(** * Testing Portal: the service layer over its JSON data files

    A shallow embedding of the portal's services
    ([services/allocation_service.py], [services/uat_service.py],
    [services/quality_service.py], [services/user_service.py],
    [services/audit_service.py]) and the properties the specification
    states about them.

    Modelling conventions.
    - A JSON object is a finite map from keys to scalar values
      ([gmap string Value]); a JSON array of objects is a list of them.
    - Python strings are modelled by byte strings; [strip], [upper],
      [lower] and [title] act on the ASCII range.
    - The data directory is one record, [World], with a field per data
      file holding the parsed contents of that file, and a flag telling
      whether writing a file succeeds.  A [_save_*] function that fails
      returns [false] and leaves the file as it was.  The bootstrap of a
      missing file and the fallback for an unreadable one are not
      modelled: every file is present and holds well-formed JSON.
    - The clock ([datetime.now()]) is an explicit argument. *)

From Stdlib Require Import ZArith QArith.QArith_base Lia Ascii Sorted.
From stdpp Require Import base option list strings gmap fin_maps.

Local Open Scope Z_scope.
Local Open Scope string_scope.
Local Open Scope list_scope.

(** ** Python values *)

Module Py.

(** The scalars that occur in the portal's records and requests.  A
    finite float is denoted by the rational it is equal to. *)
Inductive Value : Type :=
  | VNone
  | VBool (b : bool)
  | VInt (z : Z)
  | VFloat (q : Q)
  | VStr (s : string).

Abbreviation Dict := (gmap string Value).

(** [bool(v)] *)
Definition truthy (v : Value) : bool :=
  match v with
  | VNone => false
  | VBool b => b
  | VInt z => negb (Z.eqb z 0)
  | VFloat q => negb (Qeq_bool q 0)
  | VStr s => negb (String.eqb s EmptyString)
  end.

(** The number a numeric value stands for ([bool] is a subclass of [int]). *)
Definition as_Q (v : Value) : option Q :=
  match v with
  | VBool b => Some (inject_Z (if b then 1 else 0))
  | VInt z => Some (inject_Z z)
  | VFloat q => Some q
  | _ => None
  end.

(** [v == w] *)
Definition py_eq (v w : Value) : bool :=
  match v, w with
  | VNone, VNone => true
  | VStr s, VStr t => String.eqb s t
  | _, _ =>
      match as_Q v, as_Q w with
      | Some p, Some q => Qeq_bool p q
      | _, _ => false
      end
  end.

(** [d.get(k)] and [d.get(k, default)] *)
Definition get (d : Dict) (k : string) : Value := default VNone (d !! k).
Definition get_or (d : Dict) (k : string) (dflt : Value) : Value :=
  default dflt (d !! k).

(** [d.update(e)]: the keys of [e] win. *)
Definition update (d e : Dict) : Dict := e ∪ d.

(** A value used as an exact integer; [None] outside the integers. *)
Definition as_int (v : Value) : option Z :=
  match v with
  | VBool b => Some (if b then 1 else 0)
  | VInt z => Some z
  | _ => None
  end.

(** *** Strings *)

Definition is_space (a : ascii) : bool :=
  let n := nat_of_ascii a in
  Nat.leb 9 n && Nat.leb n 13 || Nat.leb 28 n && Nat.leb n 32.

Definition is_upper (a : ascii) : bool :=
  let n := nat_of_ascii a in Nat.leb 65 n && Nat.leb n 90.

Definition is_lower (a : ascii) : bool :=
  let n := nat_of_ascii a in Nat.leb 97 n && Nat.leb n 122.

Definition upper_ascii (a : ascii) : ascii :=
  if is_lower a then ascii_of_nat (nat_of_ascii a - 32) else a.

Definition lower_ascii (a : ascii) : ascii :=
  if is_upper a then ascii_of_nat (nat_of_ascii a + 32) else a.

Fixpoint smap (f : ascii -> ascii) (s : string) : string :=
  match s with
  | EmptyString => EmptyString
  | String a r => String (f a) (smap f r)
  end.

What you have to do: Return all lines from the data above with "Open" in them.

Result for this task:
Local Open Scope Z_scope.
Local Open Scope string_scope.
Local Open Scope list_scope.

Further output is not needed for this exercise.